Ce temple possède sept cents villages, concédés par le gouvernement, donnés en garantie de prêts ou achetés par de simples particuliers qui en ont fait offrande.
La mission était à Djosimah le 1er juin. Là, le brahmine qui lui servait de guide reçut, du gouvernement du Népaul, l'ordre de reconduire au plus vite les voyageurs sur les terres de la Compagnie. Celui-ci comprenait, un peu tard, il faut en convenir, que la reconnaissance accomplie par les Anglais avait un but politique tout autant que géographique. Un mois plus tard, Webb et ses compagnons rentraient à Delhi, après avoir établi définitivement le haut cours du Gange et reconnu les sources du Baghirati et de l'Alcananda, c'est-à-dire après avoir complètement atteint le but que la Compagnie s'était proposé.
En 1808, le gouvernement anglais résolut d'envoyer une nouvelle mission dans le Pendjab, alors placé sous la domination de Rendjeit-Singh. La relation anonyme qui en a été publiée dans les Annales des Voyages renferme certaines particularités intéressantes.
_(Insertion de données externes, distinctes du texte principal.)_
Lemma full_update_type_error (cfg : Config) (t : string) (nw : Clock.datetime)
    (r : ProbeResult) (st : TargetState) (fs : Disk.Store) :
  Loop.update_target cfg t nw r st fs = Loop.TypeErrorRaised ->
  update_target cfg t nw r st = None.
Proof.
  destruct r as [okb lat]. unfold Loop.update_target, update_target.
  destruct okb.
  - destruct (outage st && (recovery_success_threshold cfg <=? success_streak st + 1)).
    + destruct (outage_start st) as [s|]; [|reflexivity].
      destruct (Disk.save_downtime_event _ fs); discriminate.
    + discriminate.
  - destruct (negb (outage st) && (loss_threshold cfg <=? fail_streak st + 1));
      discriminate.
Qed.

(** When the save raises, the round had reached the threshold of a
    target that was down, and leaves that target down. *)
Lemma full_update_save_raised (cfg : Config) (t : string) (nw : Clock.datetime)
    (r : ProbeResult) (st : TargetState) (fs fs1 : Disk.Store)
    (e : Disk.raised) (o : Outcome) :
  Loop.update_target cfg t nw r st fs = Loop.SaveRaised e o fs1 ->
  outage st = true /\
  recovery_success_threshold cfg <= success_streak st + 1 /\
  new_state o =
    mkTargetState 0 (success_streak st + 1) true (outage_start st) /\
  exists started,
    outage_start st = Some started /\
    saved_event o =
      Some (Sink.mkOutageEvent t started nw (Clock.total_seconds (nw - started))) /\
    Disk.save_downtime_event
      (Sink.mkOutageEvent t started nw (Clock.total_seconds (nw - started))) fs =
    Disk.Raised e fs1.
Proof.
  destruct r as [okb lat]. unfold Loop.update_target.
  destruct okb.
  - destruct (outage st) eqn:Ho; simpl andb; [|discriminate].
    destruct (recovery_success_threshold cfg <=? success_streak st + 1) eqn:Hle;
      [|discriminate].
    apply Z.leb_le in Hle.
    destruct (outage_start st) as [s|] eqn:Hs; [|discriminate].
    destruct (Disk.save_downtime_event _ fs) as [fs2|e2 fs2] eqn:Hsave;
      [discriminate|].
    intros [= <- <- <-]. simpl. repeat split; try assumption.
    exists s. auto.
  - destruct (negb (outage st) && (loss_threshold cfg <=? fail_streak st + 1));
      discriminate.
Qed.

(** ** The recovery of an outage that began on 29 February *)

(** C2, where the code departs from it.  An outage is detected on
    2024-02-29 at 10:00:03 and the eleventh success in a row comes at
    10:00:14, so the count of consecutive successes reaches
    [recovery_success_threshold] on that tick.  The event is handed to
    [save_downtime_event], which writes it to the JSON file and then
    raises [ValueError] from the sort of the hour keys; the exception
    leaves [monitor] before the three assignments that reset the state:
    the target is still down, with [success_streak] at 11 and
    [outage_start] set, and no report is written.  The same holds of the
    whole loop over [TARGETS] when the other targets answer. *)
Theorem recovery_of_leap_day_outage_raises :
  consecutive_successes (map ok leap_day_outage) =
    recovery_success_threshold default_config /\
  exists w fs,
    Loop.run default_config 30 dns leap_day_outage Track_init empty_disk =
      Loop.RanIntoSave Disk.ValueError w fs /\
    outage (state w) = true /\
    success_streak (state w) = 11 /\
    outage_start (state w) = Some (at_second leap_day_10h 3) /\
    saved w = [outage_event leap_day_10h] /\
    Disk.events_json fs = Disk.Listed [Sink.new_event (outage_event leap_day_10h)] /\
    Disk.report_html fs = Disk.NoReport /\
    exists m,
      Loop.monitor default_config 30 Dashboard.TARGETS
        (map pass_of leap_day_outage) (Monitor_init Dashboard.TARGETS)
        empty_disk = Loop.SaveError Disk.ValueError m fs /\
      states m !! dns = Some (state w) /\
      sink m = saved w.
Proof.
  split; [vm_compute; reflexivity|].
  eexists. eexists. split; [vm_compute; reflexivity|].
  repeat split.
  eexists. split; [vm_compute; reflexivity|].
  split; vm_compute; reflexivity.
Qed.

(** The same outage one day earlier recovers as C2 says. *)
Example recovery_on_the_eve_is_performed :
  exists w fs,
    Loop.run default_config 30 dns eve_outage Track_init empty_disk =
      Loop.Ran w fs /\
    outage (state w) = false /\
    success_streak (state w) = 0 /\
    outage_start (state w) = None /\
    saved w = [outage_event (leap_day_10h - 86400)] /\
    Disk.report_html fs =
      Disk.ReportOf [Sink.new_event (outage_event (leap_day_10h - 86400))].
Proof.
  eexists. eexists. split; [vm_compute; reflexivity|]. repeat split.
Qed.

(** A JSON file that holds something else than a list stops the recovery
    before anything is written. *)
Example recovery_with_a_non_list_file_raises :
  exists w,
    Loop.run default_config 30 dns eve_outage Track_init
      (Disk.mkStore (Disk.NotAList true) Disk.Writes Disk.NoReport Disk.Writes
         false) =
      Loop.RanIntoSave Disk.AttributeError w
        (Disk.mkStore (Disk.NotAList true) Disk.Writes Disk.NoReport Disk.Writes
         false) /\
    outage (state w) = true.
Proof. eexists. split; [vm_compute; reflexivity | reflexivity]. Qed.

(** ** Which exceptions leave the loop *)

Section LoopExceptions.
Variables (cfg : Config) (width : nat) (targets : list string).

Lemma full_monitor_update_sound (nw : Clock.datetime) (m : Monitor)
    (fs : Disk.Store) (tr : string * ProbeResult) :
  entries_sound targets m -> In (fst tr) targets ->
  match Loop.monitor_update cfg width nw m fs tr with
  | Loop.Done m1 _ => entries_sound targets m1
  | Loop.SaveError _ _ _ => True
  | _ => False
  end.
Proof.
  intros Hm Hin. destruct tr as [t r]. simpl in Hin.
  destruct (Hm t Hin) as (st & h & Hst & Hh & Hwf).
  destruct (update_target_sound cfg t nw r st Hwf) as (o1 & Ho1 & Hwf1).
  unfold Loop.monitor_update. rewrite Hst, Hh.
  destruct (Loop.update_target cfg t nw r st fs) as [o fs1| |e o fs1] eqn:Hfull.
  - apply full_update_completed in Hfull.
    assert (o = o1) by congruence. subst o1.
    intros t1 Hin1. unfold Loop.record_outcome. simpl.
    destruct (decide (t = t1)) as [->|Hne].
    + rewrite !lookup_insert_eq. eauto.
    + rewrite !lookup_insert_ne by exact Hne. apply Hm, Hin1.
  - apply full_update_type_error in Hfull. congruence.
  - exact I.
Qed.

Lemma full_monitor_loop_sound (nw : Clock.datetime)
    (pairs : list (string * ProbeResult)) (m : Monitor) (fs : Disk.Store) :
  entries_sound targets m ->
  (forall tr, In tr pairs -> In (fst tr) targets) ->
  match Loop.monitor_loop cfg width nw pairs m fs with
  | Loop.Done m1 _ => entries_sound targets m1
  | Loop.SaveError _ _ _ => True
  | _ => False
  end.
Proof.
  revert m fs. induction pairs as [|tr pairs IH]; intros m fs Hm Hin; simpl.
  - exact Hm.
  - pose proof (full_monitor_update_sound nw m fs tr Hm
                  (Hin tr (or_introl eq_refl))) as Hup.
    destruct (Loop.monitor_update cfg width nw m fs tr) as [m1 fs1| | |e m1 fs1|m1 fs1];
      try contradiction; try exact I.
    apply IH; [exact Hup|]. intros tr1 Htr1. apply Hin. right. exact Htr1.
Qed.

Lemma full_monitor_pass_sound (p : Loop.Pass) (m : Monitor) (fs : Disk.Store) :
  entries_sound targets m ->
  match Loop.monitor_pass cfg width targets p m fs with
  | Loop.Done m1 _ => entries_sound targets m1
  | Loop.SaveError _ _ _ | Loop.KeyErrorInRender _ _ => True
  | Loop.KeyErrorInLoop | Loop.TypeErrorInLoop => False
  end.
Proof.
  intros Hm. unfold Loop.monitor_pass.
  pose proof (full_monitor_loop_sound (Loop.pass_now p)
                (combine targets (Loop.pass_results p)) m fs Hm) as Hloop.
  destruct (Loop.monitor_loop cfg width (Loop.pass_now p)
              (combine targets (Loop.pass_results p)) m fs)
    as [m1 fs1| | |e m1 fs1|m1 fs1].
  - destruct (snd (render_dashboard _ _ _ _)); [|exact I].
    apply Hloop. intros [t r] Hin. apply in_combine_l in Hin. exact Hin.
  - apply Hloop. intros [t r] Hin. apply in_combine_l in Hin. exact Hin.
  - apply Hloop. intros [t r] Hin. apply in_combine_l in Hin. exact Hin.
  - exact I.
  - exact I.
Qed.

(** X4: whatever the targets (repeated ones included), the passes and
    the files, the statements of the loop of [monitor] themselves never
    raise: no [KeyError] for a missing entry of [states] or [histories]
    and no [TypeError] from [now - None]; when the passes get to their
    end every listed target has its entry in both dictionaries.  The
    calls of [save_downtime_event] and [render_dashboard] can still end
    the loop with an exception of theirs. *)
Theorem loop_raises_only_in_save_or_render (passes : list Loop.Pass)
    (fs : Disk.Store) :
  match Loop.monitor cfg width targets passes (Monitor_init targets) fs with
  | Loop.Done m _ =>
      forall t, In t targets ->
        is_Some (states m !! t) /\ is_Some (histories m !! t)
  | Loop.SaveError _ _ _ | Loop.KeyErrorInRender _ _ => True
  | Loop.KeyErrorInLoop | Loop.TypeErrorInLoop => False
  end.
Proof.
  assert (Hgen : forall m0 fs0, entries_sound targets m0 ->
            match Loop.monitor cfg width targets passes m0 fs0 with
            | Loop.Done m _ => entries_sound targets m
            | Loop.SaveError _ _ _ | Loop.KeyErrorInRender _ _ => True
            | Loop.KeyErrorInLoop | Loop.TypeErrorInLoop => False
            end).
  { induction passes as [|p rest IH]; intros m0 fs0 Hm0; simpl.
    - exact Hm0.
    - pose proof (full_monitor_pass_sound p m0 fs0 Hm0) as Hpass.
      destruct (Loop.monitor_pass cfg width targets p m0 fs0)
        as [m1 fs1| | |e m1 fs1|m1 fs1]; try contradiction; try exact I.
      apply IH, Hpass. }
  specialize (Hgen _ fs (Monitor_init_sound targets)).
  destruct (Loop.monitor cfg width targets passes (Monitor_init targets) fs)
    as [m fs1| | |e m fs1|m fs1]; try contradiction; try exact I.
  intros t Hin. destruct (Hgen t Hin) as (st & h & Hst & Hh & _).
  rewrite Hst, Hh. split; eexists; reflexivity.
Qed.

End LoopExceptions.

(** ** One target inside the whole loop *)

Lemma full_monitor_update_done (cfg : Config) (width : nat) (nw : Clock.datetime)
    (m m1 : Monitor) (fs fs1 : Disk.Store) (tr : string * ProbeResult) :
  Loop.monitor_update cfg width nw m fs tr = Loop.Done m1 fs1 ->
  monitor_update cfg width nw m tr = Some m1.
Proof.
  destruct tr as [t r]. unfold Loop.monitor_update, monitor_update.
  destruct (states m !! t) as [st|]; [|discriminate].
  destruct (histories m !! t) as [h|]; [|discriminate].
  destruct (Loop.update_target cfg t nw r st fs) as [o fs2| |e o fs2] eqn:Hfull;
    try discriminate.
  apply full_update_completed in Hfull. rewrite Hfull.
  intros [= <- _]. reflexivity.
Qed.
Aussi lui ferons-nous quelques emprunts.
Le 6 avril 1808, l'officier anglais, chargé de la mission, arriva à Herdouar, ville qu'il représente comme le rendez-vous d'un million d'individus au moment de sa foire annuelle. A Boria, située entre la Jumna et le Seteedje, le voyageur fut en butte à la curiosité indiscrète des femmes, qui lui demandèrent la permission de venir le voir.
«Leurs regards et leurs gestes, dit la relation, exprimaient leur étonnement. Elles s'approchèrent de moi en riant de tout leur cœur; le teint de mon visage excitait leur gaieté. Elles m'adressèrent une foule de questions, me demandèrent si je ne portais pas de chapeau, si j'exposais ma figure au soleil, si je restais toujours renfermé ou si je ne sortais que sous un abri et si je couchais sur la table placée dans ma tente; mon lit se trouvait cependant tout à côté, mais les rideaux en étaient fermés. Ensuite, elles l'examinèrent dans le plus grand détail, puis la doublure de ma tente et tout ce qui en dépendait. Elles avaient toutes des figures gracieuses; leurs traits offraient de la douceur et de la régularité; leur teint était olivâtre et formait un contraste agréable avec leurs dents blanches et bien rangées, particularité qui distingue tous les habitants du Pendjab.»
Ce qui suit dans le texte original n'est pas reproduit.